## [Work required]
Your answer should consist only of the lines below from the one with "assert (forall name, name" through the one with "Has (registryAt s) (hr_Name rec) = false", copied exactly.

## [Records]
(* ===== verification/HarnessAdmin.v ===== *)
(** * The HarnessRegistry admin service (session/harness_registry.go)

    Registration, inspection, retirement and listing of harnesses, and the loading of the stored ones at
    startup, on the state of the Sessions service: the database and the registry it routes through. A
    placer comes from the host's factory, with a function that releases what was built for it; those
    functions are numbered in the order the factory returned them, and calling one is recorded. A handler
    is one step; the mutex that serializes registrations is implied. *)
From S2P Require Import Prelude GoErrors Api Canon EventLog Executions Approvals Harness Wire Sinks Controller SessionGuard Placement Registry Tables Projection SqlLog SqlSessions SqlHarnesses GoJson Status Service HarnessSpec.
#[local] Open Scope Z_scope.

(** ** Messages *)

Inductive PbHarnessState := HARNESS_STATE_ACTIVE | HARNESS_STATE_RETIRED.
Inductive PbHarnessSource := HARNESS_SOURCE_STATIC | HARNESS_SOURCE_REGISTERED.
Inductive RegisterOutcome := REGISTER_OUTCOME_CREATED | REGISTER_OUTCOME_UNCHANGED | REGISTER_OUTCOME_REACTIVATED.

(** [registerOutcome(r)]. *)
Definition registerOutcome (r : RegisterResult) : RegisterOutcome :=
  match r with
  | HarnessCreated => REGISTER_OUTCOME_CREATED
  | HarnessUnchanged => REGISTER_OUTCOME_UNCHANGED
  | HarnessReactivated => REGISTER_OUTCOME_REACTIVATED
  end.

Definition maxSpecBytes : Z := 4096.
Definition maxRetireReason : Z := 1024.
Lemma checkCapabilities c : checkValue (reflectCapabilities c) = None <-> pc_unknown c = [] /\ pc_Resumability c ∈ Resumability_values.
Proof.
  unfold reflectCapabilities. cbn [checkValue]. rewrite !firstError_app, !firstError_bool. unfold enumField.
  destruct (pc_unknown c); [|rewrite bool_decide_eq_true_2 by done; by split; [|intros [? _]]]. rewrite bool_decide_eq_false_2 by auto.
  destruct (Z.eqb_spec (pc_Resumability c) 0) as [->|Hn].
  - simpl. split; [|done]. intros _. split; [done|]. by left.
  - cbn [firstError checkField checkValue]. case_bool_decide; [done|]. by split; [|intros [_ ?]].
Qed.
Lemma checkRemote p : checkValue (reflectRemote p) = None <-> default [] (rp_unknown <$> p) = [].
Proof.
  destruct p as [p|]; [|done]. cbn [reflectRemote checkValue]. rewrite firstError_string. simpl.
  case_bool_decide; by split; try tauto.
Qed.
Lemma checkSubstrate p : checkValue (reflectSubstrate p) = None <-> default [] (sp_unknown <$> p) = [].
Proof.
  destruct p as [p|]; [|done]. cbn [reflectSubstrate checkValue]. rewrite firstError_app, !firstError_string. simpl.
  case_bool_decide; by split; try tauto.
Qed.
(** The pages after a name: in order, behind it, and with every entry that stays. *)
Lemma paged_behind token ps : paged token ps -> (forall s, s ∈ ps.*1 -> exclusive (registryAt s) (tablesOf s)) ->
  forall after, decodeHarnessPageToken token = Ok after ->
    StronglySorted before (map nameOf (concat ps.*2)) /\
    (forall name, name ∈ map nameOf (concat ps.*2) -> before after name) /\
    (forall name, before after name -> (forall s, s ∈ ps.*1 -> listedHere (registryAt s) (tablesOf s) incl name) ->
       name ∈ map nameOf (concat ps.*2)).
Proof.
  induction 1 as [token s s' page Hl|token s s' page next rest Hl Hn Hp IH]; intros Hex after Ha;
    apply admin_List_page in Hl as (after' & Ha' & Hpos & Hpage); rewrite Ha in Ha'; injection Ha' as <-;
    pose proof (entries_nonempty (registryAt s) after (tablesOf s)) as Hne;
    assert (exclusive (registryAt s) (tablesOf s)) as Hexs by (apply Hex; by left);
    pose proof (entriesAfter_sorted (registryAt s) incl after (tablesOf s) Hexs) as Hsort;
    pose proof (entriesAfter_names (registryAt s) incl after (tablesOf s)) as Hnames;
    set (full := entriesAfter (registryAt s) incl after (tablesOf s)) in *; cbn [fmap list_fmap concat fst snd].
  - assert (page = full) as ->.
    { replace page with (fst (pageOf (sizeOf size) full)) by by rewrite <- Hpage. apply pageOf_end; [done|done|by rewrite <- Hpage]. }
    rewrite app_nil_r. split; [done|]. split; [intros name; by rewrite Hnames; intros [_ ?]|].
    intros name Hb Hk. apply Hnames. split; [|done]. apply Hk. by left.
  - destruct (pageOf_more (sizeOf size) full) as (l & g & tail & Hfull & Hpg & Htok); [done|done|by rewrite <- Hpage|].
    rewrite <- Hpage in Hpg, Htok. simpl in Hpg, Htok. subst page.
    assert (map nameOf full = map nameOf l ++ nameOf g :: map nameOf tail) as Hmap.
    { rewrite Hfull, <- app_assoc, map_app. done. }
    rewrite Hmap in Hsort. apply sorted_split in Hsort as (Hl & Hbl & Hbt & Htl).
    destruct (IH (fun s1 Hs1 => Hex s1 (list_elem_of_further _ _ _ Hs1)) _ Htok) as (IHs & IHb & IHk).
    assert (map nameOf ((l ++ [g]) ++ concat rest.*2) = (map nameOf l ++ [nameOf g]) ++ map nameOf (concat rest.*2)) as -> by by rewrite !map_app.
    assert (forall name, name ∈ map nameOf l ++ [nameOf g] -> name = nameOf g \/ before name (nameOf g)) as Hpage'.
    { intros name [Hin|Hin]%elem_of_app; [right; by apply Hbl|left; by apply list_elem_of_singleton]. }
    split; [|split].
    + apply sorted_app; [|done|].
      * apply sorted_app; [done|repeat constructor|]. intros a b Hin ->%list_elem_of_singleton. by apply Hbl.
      * intros a b Hin Hb%IHb. destruct (Hpage' a Hin) as [->|]; [done|]. by eapply before_trans.
    + intros name [Hin|Hin]%elem_of_app.
      * apply Hnames. rewrite Hmap. set_solver.
      * eapply before_trans; [|by apply IHb]. apply Hnames. rewrite Hmap. set_solver.
    + intros name Hb Hk. apply elem_of_app.
      assert (name ∈ map nameOf full) as Hin by (apply Hnames; split; [apply Hk; by left|done]).
      rewrite Hmap in Hin. apply elem_of_app in Hin as [Hin|[->|Hin]%elem_of_cons]; [left; set_solver|left; set_solver|right].
      apply IHk; [by apply Hbt|]. intros s1 Hs1. apply Hk. by right.
Qed.
Lemma forEachRegistration_inv fuel : forall after s s' x, placed s -> forEachRegistration fuel after (load factory) s = (s', x) ->
  loads s s' /\
  match x with
  | Ok _ => forall rec, rec ∈ recordsAfter true after (tablesOf s) ->
      Has (registryAt s) (hr_Name rec) = false /\ Has (registryAt s') (hr_Name rec) = true /\ loadedAs s' (hr_Name rec) (hr_Spec rec)
  | Err _ => (exists n e, fault n = Some e) \/ (exists rec, rec ∈ recordsAfter true after (tablesOf s) /\ takenName (registryAt s) (hr_Name rec)) \/
      (fuel <= length (recordsAfter true after (tablesOf s)))%nat
  end.
Proof.
  induction fuel as [|fuel IH]; intros after s s' x Hp; cbn [forEachRegistration].
  { intros [= <- <-]. split; [done|]. right; right. lia. }
  intros (s1 & y & (Hl1 & Hr1 & Hy)%listPage_inv & Hr)%bind_inv.
  destruct y as [recs|e]; [|destruct Hr as [-> ->]; split; [done|by left]].
  pose proof (ld_placed _ _ Hl1 Hp) as Hp1. set (R := recordsAfter true after (tablesOf s)) in *.
  assert (NoDup (map hr_Name R)) as Hnd by (unfold R; rewrite records_names; apply sorted_NoDup, rows_sorted).
  assert (NoDup (map hr_Name recs)) as Hndp.
  { rewrite Hy, <- firstn_map. eapply sublist_NoDup; [exact Hnd|]. apply sublist_take. }
  apply bind_inv in Hr as (s2 & y & Hpage & Hr). apply (eachRecord_inv _ Hndp _ _ _ Hp1) in Hpage as (Hl2 & Hn2 & Hx2).
  assert (loads s s2) as Hl by by transitivity s1. rewrite Hr1 in *.
  destruct y as [[]|e].
  2: { destruct Hr as [-> ->]. split; [done|]. right; left. destruct Hx2 as (rec & Hin & Ht). exists rec. split; [|done].
       eapply elem_of_sublist; [exact Hin|]. rewrite Hy. apply sublist_take. }
  destruct (Z.ltb_spec (Z.of_nat (length recs)) MaxPageSize) as [Hlt|Hge]; unfold MaxPageSize in *.
  - injection Hr as <- <-. split; [done|]. intros rec Hin. apply Hx2. rewrite Hy, length_take in Hlt. rewrite Hy, take_ge by lia. exact Hin.
  - destruct (full_page after (tablesOf s)) as (l & last & tail & HR & Htk & Hpg & Htl & Hlen & Hsub).
    { rewrite Hy, length_take in Hge. unfold R in *. lia. }
    fold R in HR, Htk, Hlen, Hsub. rewrite Htk in Hy. rewrite Hy, last_snoc in Hr. rewrite Hy in *.
    destruct (IH _ _ _ _ (ld_placed _ _ Hl Hp) Hr) as [Hl3 Hx]. split; [by transitivity s2|]. rewrite (ld_tables _ _ Hl) in Hx.
    assert (forall rec, rec ∈ recordsAfter true (hr_Name last) (tablesOf s) -> Has (registryAt s2) (hr_Name rec) = Has (registryAt s) (hr_Name rec)) as Hothers.
    { intros rec (row & _ & Hb & _)%elem_of_records. apply Hn2. change (map hr_Name) with (fmap (M := list) hr_Name).
      intros (r & E & Hin)%list_elem_of_fmap. rewrite E in Hb. destruct (Hpg r Hin) as [E'|Hb']; [rewrite E' in Hb|];
        [by apply before_irrefl in Hb|]. eapply before_irrefl, before_trans; [exact Hb|exact Hb']. }
    destruct x as [[]|e].
    + intros rec Hin. rewrite HR in Hin. apply elem_of_app in Hin as [Hin|Hin%Htl].
      * destruct (Hx2 rec Hin) as (Ha & Hb & Hc). split; [done|]. split.
        -- destruct (ld_extends _ _ Hl3 (ld_placed _ _ Hl Hp)) as (He1 & He2 & _). unfold Has in *. apply orb_true_iff in Hb as [Hb|Hb];
             apply bool_decide_eq_true in Hb; apply orb_true_iff; [left|right]; apply bool_decide_eq_true.
           ++ destruct (byName (registryAt s2) !! hr_Name rec) eqn:Eb; [|done]. by rewrite (lookup_weaken _ _ _ _ Eb He1).
           ++ destruct (unavailable (registryAt s2) !! hr_Name rec) eqn:Eb; [|done]. by rewrite (lookup_weaken _ _ _ _ Eb He2).
        -- eapply loadedAs_loads; [|exact Hl3|done]. by apply Hl.
      * destruct (Hx rec Hin) as (Ha & Hb & Hc). by rewrite (Hothers rec Hin) in Ha.
    + destruct Hx as [Hf|[(rec & Hin & Ht)|Hf]]; [by left| |right; right; lia].
      right; left. exists rec. split; [by apply Hsub|]. unfold takenName in *. by rewrite (Reserved_loads s s2), Hothers in Ht.
Qed.
(** The loop over the lines: what was yielded, and the error that ends the call, if any. *)
Fixpoint readEvents (ls : list (list Z * option goerr)) (final : option goerr) (s : streamState) : streamState * option goerr :=
  match ls with
  | [] => (s, EWrap "openai: read stream" <$> final)
  | (line, err) :: ls =>
      match dataPayload (TrimSpace line) with
      | None => readEvents ls final s
      | Some payload =>
          let payload := TrimSpace payload in
          if bool_decide (payload = bytesOf "[DONE]") then (s, EWrap "openai: read stream" <$> err)
          else match parseJson payload ≫= decodeChunk with
          | None => (s, Some (EWrap "openai: decode stream chunk" (EText "json")))
          | Some k => readEvents ls final (addChunk k s)
          end
      end
  end.
Definition readStream (model : string) (resp : httpResponse) : list string * res ModelResponse :=
  if negb (hr_Status resp =? StatusOK)
  then ([], Err (statusError model (hr_Status resp) (fst (readLimited maxErrorBody (hr_Body resp)))))
  else
    let '(ls, final) := scanLines (splitAt 10 (bd_Bytes (hr_Body resp))) (bd_Error (hr_Body resp)) in
    let '(s, err) := readEvents ls final (mkStreamState zeroText zeroChatUsage []) in
    (sd_Chunks s, match err with Some e => Err e | None => Ok (completion model (sd_Text s) (sd_Usage s)) end).

(** [StreamModel(ctx, req, onChunk)]: where it sent, the chunks it reported, and the outcome. *)
Definition StreamModel (c : Client) (t : nat) (req : ModelRequest) : list Sent * (list string * res ModelResponse) :=
  match buildRequest c req true with
  | (_, Err e) => ([], ([], Err e))
  | (model, Ok body) =>
      let '(sent, r) := post c t body in
      (sent, match r with Err e => ([], Err (EWrap ("openai: " +:+ model) e)) | Ok resp => readStream model resp end)
  end.
End Exchange.
(* ===== verification/SubstrateSpec.v ===== *)
(** * What the substrate backend guarantees

    A clone is made from exactly the snapshot the fork took, whatever other clients of the control plane do
    meanwhile; a failed fork tears down every actor whose creation was answered, and nothing else. The second part is a control
    plane for the witnesses. *)
From S2P Require Import Prelude GoErrors Api Canon EventLog Executions Approvals Harness Sinks Controller SessionGuard Placement GoJson Substrate.
#[local] Open Scope Z_scope.

(** ** The control plane

    What the backend relies on: the documented behaviour of substrate, at the instants between which other
    clients act too. [cp_after s s'] says that [s'] may follow [s]; an actor holds its status and snapshot, a
    tag its copy, and a clone was seeded from one. A suspend always writes a new snapshot, so that a handle
    which was replaced does not come back. *)
Class PlaneFacts (C : Type) := {
  cp_after : C -> C -> Prop;
  cp_holds : C -> ActorRef -> option ActorInfo;
  cp_tag : C -> SnapshotID -> option string;
  cp_seed : C -> ActorRef -> option string;
}.
Class PlaneLaws (C : Type) `{!ControlClient C} `{!PlaneFacts C} := {
  after_order :: PreOrder cp_after;
  after_get t a s : cp_after s (fst (ctl_GetActor C t a s));
  after_create t a o s : cp_after s (fst (ctl_CreateActor C t a o s));
  after_resume t a s : cp_after s (fst (ctl_ResumeActor C t a s));
  after_suspend t a s : cp_after s (fst (ctl_SuspendActor C t a s));
  after_delete t a s : cp_after s (fst (ctl_DeleteActor C t a s));
  after_tag cl t a g s : ctl_cloner C = Some cl -> cp_after s (fst (cl_TagActor cl t a g s));
  after_from cl t a o g s : ctl_cloner C = Some cl -> cp_after s (fst (cl_CreateActorFromTag cl t a o g s));
  after_release cl t g s : ctl_cloner C = Some cl -> cp_after s (fst (cl_DeleteTag cl t g s));
  get_holds t a s s' i : ctl_GetActor C t a s = (s', Ok i) ->
    exists m, cp_after s m /\ cp_after m s' /\ cp_holds m a = Some i;
  tag_copies cl t a g s s' : ctl_cloner C = Some cl -> cl_TagActor cl t a g s = (s', Ok tt) ->
    exists m i, cp_after s m /\ cp_after m s' /\ cp_holds m a = Some i /\ cp_tag m g = Some (ai_Snapshot i);
  clone_seeded cl t a o g s s' : ctl_cloner C = Some cl -> cl_CreateActorFromTag cl t a o g s = (s', Ok tt) ->
    exists m h, cp_after s m /\ cp_after m s' /\ cp_tag m g = Some h /\ cp_seed m a = Some h;
  snapshot_once s1 s2 s3 a i1 i2 i3 : cp_after s1 s2 -> cp_after s2 s3 -> cp_holds s1 a = Some i1 -> cp_holds s2 a = Some i2 ->
    cp_holds s3 a = Some i3 -> ai_Snapshot i1 = ai_Snapshot i3 -> ai_Snapshot i2 = ai_Snapshot i1;
}.
(** A tag is made once: its name is derived from the child, and nobody else uses it. *)
Definition tagOnce {C} `{!PlaneFacts C} (g : SnapshotID) : Prop :=
  forall s s' h h', cp_after s s' -> cp_tag s g = Some h -> cp_tag s' g = Some h' -> h' = h.

(** ** Runs *)

Section Runs.
Context {C : Type} `{!ControlClient C}.
Abbreviation St := (SubState C).

Lemma perform_ok {A} c (m : nat -> M C goerr A) s s' r : perform c m s = (s', r) ->
  m (sub_tick s) (sub_cp s) = (sub_cp s', r) /\ sub_calls s' = sub_calls s ++ [(c, err_of r)].
Proof. unfold perform. destruct (m (sub_tick s) (sub_cp s)) as [cp r'] eqn:E. by intros [= <- <-]. Qed.
Lemma wrapS_ok {A} text (m : M St goerr A) s s' a : wrapS text m s = (s', Ok a) -> m s = (s', Ok a).
Proof. unfold wrapS. destruct (m s) as [s1 [x|e]]; by intros [= <- <-]. Qed.
Lemma onError_ok {A} cleanup (m : M St goerr A) s s' a : onError cleanup m s = (s', Ok a) -> m s = (s', Ok a).
Proof.
  unfold onError, mbind, M_bind, try. destruct (m s) as [s1 [x|e]]; [by intros [= <- <-]|].
  destruct (cleanup s1) as [s2 [y|e2]]; by intros [=].
Qed.
Lemma sub_bind_ok {A B} (m : M St goerr A) (k : A -> M St goerr B) s s' y : (let! x := m in k x) s = (s', Ok y) ->
  exists s1 x, m s = (s1, Ok x) /\ k x s1 = (s', Ok y).
Proof. unfold mbind, M_bind. destruct (m s) as [s1 [x|e]]; [|done]. by exists s1, x. Qed.

Lemma GetActor_ok a (s s' : St) r : GetActor a s = (s', r) -> ctl_GetActor C (sub_tick s) a (sub_cp s) = (sub_cp s', r).
Proof. unfold GetActor. by intros [Hp _]%perform_ok. Qed.
Lemma TagActor_ok cl a g (s s' : St) r : TagActor cl a g s = (s', r) -> cl_TagActor cl (sub_tick s) a g (sub_cp s) = (sub_cp s', r).
Proof. unfold TagActor. by intros [Hp _]%perform_ok. Qed.
Lemma CreateActorFromTag_ok b cl a g (s s' : St) r : CreateActorFromTag b cl a g s = (s', r) ->
  cl_CreateActorFromTag cl (sub_tick s) a (sb_template b) g (sub_cp s) = (sub_cp s', r).
Proof. unfold CreateActorFromTag. by intros [Hp _]%perform_ok. Qed.
Lemma requireSnapshot_ok a h (s s' : St) : requireSnapshot a h s = (s', Ok tt) ->
  exists i, ctl_GetActor C (sub_tick s) a (sub_cp s) = (sub_cp s', Ok i) /\ ai_Status i = StatusSuspended /\ ai_Snapshot i = h.
Proof.
  unfold requireSnapshot. intros (s1 & i & Hget%wrapS_ok%GetActor_ok & Hrest)%sub_bind_ok.
  case_bool_decide; [|done]. case_bool_decide; [|done]. injection Hrest as <-. by exists i.
Qed.
Lemma incarnation_ok b uid info (s s' : St) inc : sub_incarnation b uid info s = (s', Ok inc) ->
  s' = s /\ ai_Status info = StatusRunning /\
  inc = mkIncarnation uid (ai_Worker info) (sb_router b) "substrate" 0 [(TargetActorHeader, sb_atespace b +:+ "/"%string +:+ uid)].
Proof. unfold sub_incarnation. case_bool_decide; [|done]. by intros [= <- <-]. Qed.
End Runs.

(** ** Clones *)

Section Clones.
Context {C : Type} `{!ControlClient C} `{!PlaneFacts C} `{!PlaneLaws C}.

Lemma after_perform {A} c (m : nat -> M C goerr A) s s' r : (forall t x, cp_after x (fst (m t x))) -> perform c m s = (s', r) ->
  cp_after (sub_cp s) (sub_cp s').
Proof. intros Hm [Hp _]%perform_ok. specialize (Hm (sub_tick s) (sub_cp s)). by rewrite Hp in Hm. Qed.

(** The bracketed tag copies the snapshot that both checks saw. *)
Lemma bracketed_tag a h s1 s2 s3 s4 i1 i3 cl t1 t2 t3 g : ctl_cloner C = Some cl ->
  ctl_GetActor C t1 a s1 = (s2, Ok i1) -> ai_Snapshot i1 = h ->
  cl_TagActor cl t2 a g s2 = (s3, Ok tt) ->
  ctl_GetActor C t3 a s3 = (s4, Ok i3) -> ai_Snapshot i3 = h ->
  exists m, cp_after s1 m /\ cp_after m s3 /\ cp_tag m g = Some h.
Proof.
  intros Hcl (m1 & H1 & H1' & Hold1)%get_holds Eh1 (m2 & i2 & H2 & H2' & Hold2 & Htag)%tag_copies; [|done].
  intros (m3 & H3 & H3' & Hold3)%get_holds Eh3. exists m2. split_and!; [|done|].
  - by etrans; [exact H1|]; etrans; [exact H1'|].
  - rewrite Htag. f_equal. rewrite <- Eh1. apply (snapshot_once m1 m2 m3 a i1 i2 i3); [| |done|done|done|by rewrite Eh1, Eh3].
    + by etrans; [exact H1'|].
    + by etrans; [exact H2'|].
Qed.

## [Response to the task]
    assert (forall name, name ∈ map nameOf l ++ [nameOf g] -> name = nameOf g \/ before name (nameOf g)) as Hpage'.
    { intros name [Hin|Hin]%elem_of_app; [right; by apply Hbl|left; by apply list_elem_of_singleton]. }
    split; [|split].
    + apply sorted_app; [|done|].
      * apply sorted_app; [done|repeat constructor|]. intros a b Hin ->%list_elem_of_singleton. by apply Hbl.
      * intros a b Hin Hb%IHb. destruct (Hpage' a Hin) as [->|]; [done|]. by eapply before_trans.
    + intros name [Hin|Hin]%elem_of_app.
      * apply Hnames. rewrite Hmap. set_solver.
      * eapply before_trans; [|by apply IHb]. apply Hnames. rewrite Hmap. set_solver.
    + intros name Hb Hk. apply elem_of_app.
      assert (name ∈ map nameOf full) as Hin by (apply Hnames; split; [apply Hk; by left|done]).
      rewrite Hmap in Hin. apply elem_of_app in Hin as [Hin|[->|Hin]%elem_of_cons]; [left; set_solver|left; set_solver|right].
      apply IHk; [by apply Hbt|]. intros s1 Hs1. apply Hk. by right.
Qed.
Lemma forEachRegistration_inv fuel : forall after s s' x, placed s -> forEachRegistration fuel after (load factory) s = (s', x) ->
  loads s s' /\
  match x with
  | Ok _ => forall rec, rec ∈ recordsAfter true after (tablesOf s) ->
      Has (registryAt s) (hr_Name rec) = false /\ Has (registryAt s') (hr_Name rec) = true /\ loadedAs s' (hr_Name rec) (hr_Spec rec)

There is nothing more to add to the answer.